Lemma isUnidirectionalPort_false d :
  isUnidirectionalPort d = false →
  has (flags d) DriverFlags.InputPort = false
  ∧ has (flags d) DriverFlags.OutputPort = false.
Proof.
  unfold isUnidirectionalPort. rewrite has_lor. by intros [??]%orb_false_iff.
Qed.

(** X4.  When exactly one of two overlapping drivers is a port driver, an output
    port on a plain net or an input port on a variable, [handleOverlap]
    issues the same diagnostic, with the same ranges and the same verdict,
    whichever of the two is the stored one. *)
Theorem port_report_does_not_depend_on_order
    symbol port other isNet isUWire isUDNT nt st :
  isUnidirectionalPort other = false →
  (isNet = true →
   isUWire = false ∧ isUDNT = false
   ∧ has (flags port) DriverFlags.InputPort = false
   ∧ has (flags port) DriverFlags.OutputPort = true) →
  (isNet = false →
   has (flags port) DriverFlags.InputPort = true
   ∧ has (flags port) DriverFlags.OutputPort = false) →
  handleOverlap symbol port other isNet isUWire isUDNT nt st
  = handleOverlap symbol other port isNet isUWire isUDNT nt st.
Proof.
  intros Hother Hnet Hvar.
  destruct (isUnidirectionalPort_false other Hother) as [Hin Hout].
  unfold handleOverlap, isInputPort. rewrite Hother, Hin, Hout.
  unfold isUnidirectionalPort. rewrite has_lor.
  destruct isNet.
  - destruct (Hnet eq_refl) as (-> & -> & -> & ->). reflexivity.
  - destruct (Hvar eq_refl) as (-> & ->). reflexivity.
Qed.

Lemma initializer_flag_only :
  has DriverFlags.Initializer DriverFlags.InputPort = false
  ∧ has DriverFlags.Initializer
        (N.lor DriverFlags.InputPort DriverFlags.OutputPort) = false
  ∧ has DriverFlags.Initializer DriverFlags.ClockVar = false
  ∧ has DriverFlags.Initializer DriverFlags.Initializer = true.
Proof. by vm_compute. Qed.

(** X6.  The first driver of a static variable, class property or field that
    has an initializer meets the initializer's procedural driver: when the
    bits overlap, a continuous driver is reported as [MixedVarAssigns] and a
    procedural one is not reported; both times the two drivers are
    stored. *)
Theorem initialized_variable_and_first_driver s scope init d b st :
  symKind s ∈ [SymbolKind.Variable_; SymbolKind.ClassProperty;
               SymbolKind.Field] →
  lifetime s = VariableLifetime.Static →
  isClass s = false →
  getParentScope s = Some scope →
  getInitializer s = Some init →
  isUnidirectionalPort d = false →
  isClockVar d = false →
  IntervalMap.overlaps (0, getSelectableWidth s - 1) b = true →
  ∃ st' ds,
    addDriver s [] d b st
    = Done ((ifacePortRefOf d,
             [((0, getSelectableWidth s - 1),
               initializerDriver s scope DriverKind.Procedural);
              (b, d)]), st')
    ∧ issuedSince st st' ds
    ∧ diag_code <$> ds
      = if bool_decide (kind d = DriverKind.Continuous)
        then [MixedVarAssigns] else [].
Proof.
  intros Hkind Hstatic Hclass Hscope Hinit Hport Hclock Hoverlap.
  destruct (isUnidirectionalPort_false d Hport) as [Hin Hout].
  destruct initializer_flag_only as (Hi1 & Hi2 & Hi3 & Hi4).
  assert (Hsyn : synthesizeInitializer s scope []
                 = [((0, getSelectableWidth s - 1),
                     initializerDriver s scope DriverKind.Procedural)]).
  { unfold synthesizeInitializer. rewrite Hinit.
    set_unfold in Hkind. by destruct Hkind as [-> | [-> | [-> | []]]]. }
  assert (Hvar : VariableSymbol_isKind (symKind s) = true
                 ∧ symKind s ≠ SymbolKind.Net
                 ∧ symKind s ≠ SymbolKind.ModportPort).
  { set_unfold in Hkind. by destruct Hkind as [-> | [-> | [-> | []]]]. }
  destruct Hvar as (Hvar & Hnet & Hmodport).
  unfold addDriver. rewrite Hclass, Hscope.
  rewrite (bool_decide_eq_false_2 _ Hmodport). simpl. rewrite Hsyn. simpl.
  unfold checkOverlaps, IntervalMap.find.
  rewrite filter_cons_True by exact Hoverlap. simpl.
  rewrite (bool_decide_eq_false_2 _ Hnet). simpl.
  rewrite Hvar, (bool_decide_eq_true_2 _ Hstatic). simpl.
  unfold isProblem, shouldIgnore, isUnidirectionalPort. simpl.
  unfold isUnidirectionalPort in Hport. rewrite Hport. simpl.
  rewrite Hi4, orb_true_r. simpl. rewrite andb_false_r. simpl.
  destruct (decide (kind d = DriverKind.Continuous)) as [Hk|Hk].
  - rewrite !(bool_decide_eq_true_2 _ Hk). simpl.
    unfold handleOverlap, isInputPort, isClockVar, isUnidirectionalPort.
    simpl. rewrite Hin. unfold isClockVar in Hclock. rewrite Hclock.
    simpl. rewrite Hk. simpl.
    eexists _, _. split; [reflexivity|]. split; reflexivity.
  - rewrite !(bool_decide_eq_false_2 _ Hk). simpl.
    eexists _, []. split; [reflexivity|]. split; [|reflexivity].
    unfold issuedSince. by rewrite app_nil_r.
Qed.

End PortsAndInitializers.

(** An output port connection of the net [a] and an assignment to it. *)
Lemma port_report_does_not_depend_on_order_witness :
  handleOverlap Demo.a
    (Demo.driverOf Demo.a 500 DriverKind.Continuous Demo.assign2
                   DriverFlags.OutputPort)
    (Demo.driverOf Demo.a 200 DriverKind.Continuous Demo.assign1
                   DriverFlags.None)
    true false false (Some (netTypeOf Demo.a)) emptyTracker
  = handleOverlap Demo.a
      (Demo.driverOf Demo.a 200 DriverKind.Continuous Demo.assign1
                     DriverFlags.None)
      (Demo.driverOf Demo.a 500 DriverKind.Continuous Demo.assign2
                     DriverFlags.OutputPort)
      true false false (Some (netTypeOf Demo.a)) emptyTracker.
Proof.
  apply (port_report_does_not_depend_on_order (design := Demo.design));
    [reflexivity | by intros _ | discriminate].
Defined.

(** [assign x = ...] on the variable declared [logic x = 0]. *)
Lemma initialized_variable_and_first_driver_witness :
  ∃ st' ds,
    addDriver (design := Arrayed.design) 12%positive []
      (mkDriver DriverKind.Continuous
                (NamedValue 12%positive (mkRange 300 301)) 1%positive
                DriverFlags.None DriverSource.Other false None)
      (0, 0) emptyTracker
    = Done ((None,
             [((0, 0),
               initializerDriver (design := Arrayed.design) 12%positive
                                 1%positive DriverKind.Procedural);
              ((0, 0),
               mkDriver DriverKind.Continuous
                        (NamedValue 12%positive (mkRange 300 301))
                        1%positive DriverFlags.None DriverSource.Other
                        false None)]), st')
    ∧ issuedSince emptyTracker st' ds
    ∧ diag_code <$> ds = [MixedVarAssigns].
Proof.
  apply (initialized_variable_and_first_driver (design := Arrayed.design)
           12%positive 1%positive Demo.literal
           (mkDriver DriverKind.Continuous
                     (NamedValue 12%positive (mkRange 300 301)) 1%positive
                     DriverFlags.None DriverSource.Other false None)
           (0, 0) emptyTracker);
    try reflexivity.
  set_solver.
Defined.
(** ** What holds in every reachable state *)

Section Reachable.
Context {design : Design}.

Lemma getDrivers_entryOf st s :
  getDrivers st s = (λ entry, (entry.2, entry.1)) <$> entryOf st s.
Proof. unfold getDrivers, entryOf. by destruct (symbolDrivers st !! s). Qed.

Lemma stateOf_setInstance st k v body :
  stateOf (setInstance st k v) body
  = if decide (k = body) then v else stateOf st body.
Proof.
  unfold stateOf, setInstance. simpl. destruct (decide (k = body)) as [->|Hne].
  - by rewrite lookup_insert_eq.
  - by rewrite lookup_insert_ne.
Qed.

Lemma entryOf_stored st s scope d b s' :
  entryOf (stored st s scope d b) s'
  = if decide (s = s')
    then IntervalMap.insert b d (withInitializer s scope (entryOf st s))
    else entryOf st s'.
Proof.
  unfold stored. destruct (decide (s = s')) as [->|Hne].
  - apply entryOf_setEntry.
  - by apply entryOf_setEntry_ne.
Qed.

Lemma withInitializer_prefix s scope (m : IntervalMap.t) :
  m `prefix_of` withInitializer s scope m.
Proof.
  unfold withInitializer. destruct m; simpl; [apply prefix_nil|done].
Qed.

Lemma fmap_prefix {A B} (f : A → B) (l1 l2 : list A) :
  l1 `prefix_of` l2 → f <$> l1 `prefix_of` f <$> l2.
Proof. intros [k ->]. exists (f <$> k). by rewrite fmap_app. Qed.

Lemma grew_refl st : grew st st.
Proof. by repeat split. Qed.

Lemma grew_trans st1 st2 st3 : grew st1 st2 → grew st2 st3 → grew st1 st3.
Proof.
  intros (H1 & H2 & H3 & H4) (K1 & K2 & K3 & K4). split_and!.
  - intros s. etrans; [apply H1|apply K1].
  - etrans; [apply H2|apply K2].
  - etrans; [apply H3|apply K3].
  - intros body. destruct (H4 body) as [H5 H6], (K4 body) as [K5 K6].
    split; [etrans; [apply H5|apply K5] | etrans; [apply H6|apply K6]].
Qed.

(** X7.  No operation takes back or reorders what the tracker holds: the
    drivers of every symbol, the keys of [symbolDrivers], the diagnostics,
    and the instances and drivers noted under every body are all kept, in
    order, in front of whatever the operation adds.  (Only the side table
    of modport ports is ever emptied.) *)
Theorem operations_only_append fuel op st st' :
  runOperation fuel op st = Done (tt, st') → grew st st'.
Proof.
  intros Hrun.
  assert (H : hoare (grew st) (runOperation fuel op) (λ _, grew st)).
  { apply runOperation_elementary; clear.
    - intros st1 s H. eapply grew_trans; [exact H|]. split_and!; try done.
      + intros s'. rewrite !getDrivers_entryOf.
        destruct (decide (s = s')) as [->|Hne].
        * by rewrite entryOf_setEntry.
        * by rewrite entryOf_setEntry_ne.
      + simpl. set_solver.
    - intros st1 s scope d b H _ _ _. eapply grew_trans; [exact H|].
      split_and!; try done.
      + intros s'. rewrite !getDrivers_entryOf, entryOf_stored.
        destruct (decide (s = s')) as [->|Hne]; [|done].
        apply fmap_prefix. etrans; [apply withInitializer_prefix|].
        by apply prefix_app_r.
      + simpl. set_solver.
      + simpl. by apply prefix_app_r.
    - intros st1 s d b H _ _ _. eapply grew_trans; [exact H|].
      by repeat split.
    - intros st1 ref d port sel rest body H _ _ _ _ _ _.
      eapply grew_trans; [exact H|]. split_and!; try done.
      intros body'. unfold noted. rewrite stateOf_setInstance.
      destruct (decide (body = body')) as [->|Hne]; [|done]. simpl.
      split; [done|]. by apply prefix_app_r.
    - intros st1 canonical instance H _.
      eapply grew_trans; [exact H|]. split_and!; try done.
      intros body'. unfold registered. rewrite stateOf_setInstance.
      destruct (decide (canonical = body')) as [->|Hne]; [|done]. simpl.
      split; [|done]. by apply prefix_app_r.
    - intros st1 H. eapply grew_trans; [exact H|]. by repeat split. }
  specialize (H st (grew_refl st)). by rewrite Hrun in H.
Qed.
(** * Account storage of the Cadence runtime: [runtime/storage.go]

    A shallow embedding of [Storage] (the per-transaction delta, read cache
    and contract-update table layered over a host ledger) and of its
    operations [ValueExists], [ReadValue], [WriteValue],
    [recordContractUpdate] and [Commit], followed by the properties of the
    storage specification that concern them. *)

From Stdlib Require Import ZArith String Ascii List.
From Stdlib.Strings Require Import Byte.
From stdpp Require Import base option list sorting gmap strings.

Local Open Scope Z_scope.

(** ** Data model *)

(** [common.Address] is [[8]byte]; a Go [string] is a byte sequence as well.
    Both are strings of 8-bit characters here, compared byte by byte. *)
Module common.
Definition Address := string.
End common.

(** [interpreter.StorageKey]. *)
Record StorageKey := mkStorageKey { Address : common.Address; Key : string }.

#[global] Instance StorageKey_eq_dec : EqDecision StorageKey.
Proof. solve_decision. Defined.

#[global] Instance StorageKey_countable : Countable StorageKey.
Proof.
  refine (inj_countable' (λ k, (Address k, Key k))
                         (λ p, mkStorageKey p.1 p.2) _).
  by intros [].
Defined.

(** The calls a [Storage] makes on its collaborators, in the order made:
    the three [atree.Ledger] methods it uses directly and the flush of the
    embedded [PersistentSlabStorage]. *)
Inductive LedgerCall :=
| CallValueExists (owner : common.Address) (key : string)
| CallGetValue (owner : common.Address) (key : string)
| CallSetValue (owner : common.Address) (key : string) (value : list byte)
| CallFastCommit.

(** [bytes.Compare]: -1, 0 or +1 by lexicographic byte order. *)
Definition bytesCompare (a b : common.Address) : Z :=
  match String.compare a b with
  | Lt => -1
  | Eq => 0
  | Gt => 1
  end.

(** The comparison closure handed to [sort.Slice] in [Commit]
    (storage.go, lines 263-276), on the keys of the two entries. *)
Definition less (a b : StorageKey) : bool :=
  if bytesCompare (Address a) (Address b) <? 0 then true
  else if String.ltb (Key a) (Key b) then true
  else false.
(** C4: on the scenario page the record has title [Title], the date read
    from the [content] attribute of the [meta] tag, and as content the
    trimmed text of the two paragraphs, whatever the script holds. *)
Theorem extract_scenario_page `{HtmlLib} (html_content link code first second : str) :
  BeautifulSoup html_content = scenario_page code first second ->
  title (extract_blog_content html_content link) = py "Title"
  /\ date (extract_blog_content html_content link) = py "2024-01-01"
  /\ content (extract_blog_content html_content link) = Str.strip (first ++ second).
Proof.
  intros Hpage. unfold extract_blog_content. rewrite Hpage.
  cbn [title date content].
  assert (Htitle : first_hit (select_one (scenario_page code first second)) title_selectors
                   = Some ("h1"%string, Tag (py "h1") [] [NavigableString (py "Title")]))
    by reflexivity.
  assert (Hdate : first_hit (select_one (scenario_page code first second)) date_selectors
                  = Some ("meta[property='article:published_time']"%string,
                          Tag (py "meta")
                            [(py "property", py "article:published_time");
                             (py "content", py "2024-01-01")] []))
    by reflexivity.
  assert (Hcontent : first_hit (select_one (scenario_page code first second)) content_selectors
                     = Some (".entry-content"%string, entry_content code first second))
    by reflexivity.
  assert (Hclean : decompose_all (entry_content code first second) "script, style"
                   = Tag (py "div") [(py "class", py "entry-content")]
                       [ Tag (py "p") [] [NavigableString first];
                         Tag (py "p") [] [NavigableString second] ])
    by reflexivity.
  rewrite Htitle, Hdate, Hcontent, Hclean.
  split; [reflexivity|]. split; [reflexivity|].
  unfold stripped_text. simpl. by rewrite !app_nil_r.
Qed.

Lemma extract_scenario_page_witness :
  content (@extract_blog_content scenario_lib (py "<html>scenario</html>")
             (py "https://www.example.com/blog/title"))
  = py "First paragraph. Second paragraph.".
Proof.
  destruct (@extract_scenario_page scenario_lib (py "<html>scenario</html>")
              (py "https://www.example.com/blog/title")
              (py "track('x');") (py "First paragraph. ") (py "Second paragraph."))
    as (_ & _ & Hcontent).
  - reflexivity.
  - rewrite Hcontent. reflexivity.
Defined.

(** ** The link classifiers *)

Lemma select_tags (doc : soup) (selector : string) (link : node) :
  link ∈ select doc selector -> link ∈ Bs4.tags doc.
Proof. intros Hin. eapply elem_of_sublist; [exact Hin | apply select_in_order]. Qed.

Lemma find_all_with_in_order (name key : str) (n : node) :
  Bs4.find_all_with name key n `sublist_of` Bs4.tags_of n.
Proof.
  induction n as [s|s|container s|nm attrs contents IH] using node_induction; simpl;
    [constructor | constructor | constructor |].
  assert (Hbelow : flat_map (Bs4.find_all_with name key) contents
                   `sublist_of` flat_map Bs4.tags_of contents)
    by (by apply flat_map_sublist).
  destruct (Str.eqb nm name && bool_decide (is_Some (Bs4.attr_get attrs key))); simpl.
  - by apply sublist_skip.
  - by apply sublist_cons.
Qed.

Lemma find_all_tags (doc : soup) (name key : str) (link : node) :
  link ∈ Bs4.find_all doc name key -> link ∈ Bs4.tags doc.
Proof.
  intros Hin. eapply elem_of_sublist; [exact Hin|].
  apply flat_map_sublist, Forall_forall. intros n _. apply find_all_with_in_order.
Qed.

(** What [find_all] returns carries the attribute asked for. *)
Lemma find_all_with_has_key (name key : str) (n link : node) :
  link ∈ Bs4.find_all_with name key n -> is_Some (Bs4.get link key).
Proof.
  induction n as [s|s|container s|nm attrs contents IH] using node_induction; simpl;
    [by intros ?%elem_of_nil | by intros ?%elem_of_nil | by intros ?%elem_of_nil |].
  rewrite elem_of_app. intros [Hhere|Hbelow].
  - destruct (Str.eqb nm name) ; simpl in Hhere; [|by apply elem_of_nil in Hhere].
    case_bool_decide as Hkey; [|by apply elem_of_nil in Hhere].
    apply list_elem_of_singleton in Hhere as ->. exact Hkey.
  - apply elem_of_flat_map in Hbelow as (c & Hc & Hlink).
    rewrite Forall_forall in IH. by apply (IH c).
Qed.

Lemma find_all_has_key (doc : soup) (name key : str) (link : node) :
  link ∈ Bs4.find_all doc name key -> is_Some (Bs4.get link key).
Proof.
  intros Hin. apply elem_of_flat_map in Hin as (n & _ & Hlink).
  by apply find_all_with_has_key in Hlink.
Qed.

(** *** Loops that collect *)

Lemma collect_Some {A B} (body : A -> option (list B)) (items : list A) (r : list B) :
  collect body items = Some r
  <-> Forall (fun item => is_Some (body item)) items
      /\ r = flat_map (fun item => default [] (body item)) items.
Proof.
  revert r. induction items as [|item rest IH]; intros r; simpl.
  - split; [intros [= <-]; by split | by intros [_ ->]].
  - destruct (body item) as [found|] eqn:Hbody; simpl.
    + destruct (collect body rest) as [more|] eqn:Hrest; simpl.
      * destruct (proj1 (IH more) eq_refl) as [Hall ->]. split.
        -- intros [= <-]. split; [|done]. constructor; [by rewrite Hbody|done].
        -- by intros [_ ->].
      * split; [done|]. intros [Hall _]. apply Forall_cons in Hall as [_ Hall].
        pose proof (proj2 (IH _) (conj Hall eq_refl)) as Hbad. discriminate.
    + split; [done|]. intros [Hall _]. apply Forall_cons in Hall as [Hitem _].
      destruct Hitem as [found Hfound]. congruence.
Qed.
(** [.astype(int)]: values outside int64 are not modelled. *)
Definition astype_int (l : list Q) : M (list Z) :=
  if forallb (fun q => in_int64 (Qtrunc q)) l
  then ret (map Qtrunc l)
  else unmodelled.

(** [ranges(x)] for a Python int [x]; bounds outside int64 are not
    modelled. *)
Definition ranges (x : Z) : M (list Z) :=
  let upper_bound := (x + 4)%Z in
  let lower_bound := (x - 4)%Z in
  if in_int64 lower_bound && in_int64 upper_bound then
    let ranges := linspace lower_bound upper_bound 9 in
    astype_int ranges
  else unmodelled.

(** ** The grid *)

(** A numpy int64, as the cells of the two axis columns of [df] are. *)
Definition np_int (z : Z) : scalar := NpInt z.

(** The rows of [df]: [(spot, strike) for spot in spot_range for strike in
    strike_range]. *)
Definition cross (spots strikes : list Z) : list (Z * Z) :=
  flat_map (fun spot => map (fun strike => (spot, strike)) strikes) spots.

(** A function applied to the rows in order; the first exception ends the
    traversal. *)
Fixpoint mapM {A B} (f : A -> M B) (l : list A) : M (list B) :=
  match l with
  | [] => ret []
  | a :: l' => b <- f a ;; bs <- mapM f l' ;; ret (b :: bs)
  end.

(** A pivoted table: the two axes and the cells, row by row. *)
Record frame : Type := {
  index : list Z;
  columns : list Z;
  data : list (list float64)
}.

(** The float64 stored in a column for a Python value. *)
Definition cell_value (p : pyval) : float64 :=
  match p with
  | VNum x => value x
  | VNone => NaN
  end.

Definition key_eqb (a b : Z * Z) : bool :=
  ((fst a =? fst b) && (snd a =? snd b))%Z.

Fixpoint has_duplicate (keys : list (Z * Z)) : bool :=
  match keys with
  | [] => false
  | k :: rest => existsb (key_eqb k) rest || has_duplicate rest
  end.

Fixpoint lookup (k : Z * Z) (rows : list ((Z * Z) * pyval)) : option pyval :=
  match rows with
  | [] => None
  | (k', p) :: rest => if key_eqb k k' then Some p else lookup k rest
  end.

Fixpoint insert_unique (z : Z) (l : list Z) : list Z :=
  match l with
  | [] => [z]
  | y :: l' =>
      if (z <? y)%Z then z :: l
      else if (z =? y)%Z then l
      else y :: insert_unique z l'
  end.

··········

■ **EXERCISE REQUIREMENTS**
Write out the material above exactly, please, from its first line up to and including the line where "or field that" appears, and stop there.

■ **WORKED SOLUTION**
Lemma isUnidirectionalPort_false d :
  isUnidirectionalPort d = false →
  has (flags d) DriverFlags.InputPort = false
  ∧ has (flags d) DriverFlags.OutputPort = false.
Proof.
  unfold isUnidirectionalPort. rewrite has_lor. by intros [??]%orb_false_iff.
Qed.

(** X4.  When exactly one of two overlapping drivers is a port driver, an output
    port on a plain net or an input port on a variable, [handleOverlap]
    issues the same diagnostic, with the same ranges and the same verdict,
    whichever of the two is the stored one. *)
Theorem port_report_does_not_depend_on_order
    symbol port other isNet isUWire isUDNT nt st :
  isUnidirectionalPort other = false →
  (isNet = true →
   isUWire = false ∧ isUDNT = false
   ∧ has (flags port) DriverFlags.InputPort = false
   ∧ has (flags port) DriverFlags.OutputPort = true) →
  (isNet = false →
   has (flags port) DriverFlags.InputPort = true
   ∧ has (flags port) DriverFlags.OutputPort = false) →
  handleOverlap symbol port other isNet isUWire isUDNT nt st
  = handleOverlap symbol other port isNet isUWire isUDNT nt st.
Proof.
  intros Hother Hnet Hvar.
  destruct (isUnidirectionalPort_false other Hother) as [Hin Hout].
  unfold handleOverlap, isInputPort. rewrite Hother, Hin, Hout.
  unfold isUnidirectionalPort. rewrite has_lor.
  destruct isNet.
  - destruct (Hnet eq_refl) as (-> & -> & -> & ->). reflexivity.
  - destruct (Hvar eq_refl) as (-> & ->). reflexivity.
Qed.

Lemma initializer_flag_only :
  has DriverFlags.Initializer DriverFlags.InputPort = false
  ∧ has DriverFlags.Initializer
        (N.lor DriverFlags.InputPort DriverFlags.OutputPort) = false
  ∧ has DriverFlags.Initializer DriverFlags.ClockVar = false
  ∧ has DriverFlags.Initializer DriverFlags.Initializer = true.
Proof. by vm_compute. Qed.

(** X6.  The first driver of a static variable, class property or field that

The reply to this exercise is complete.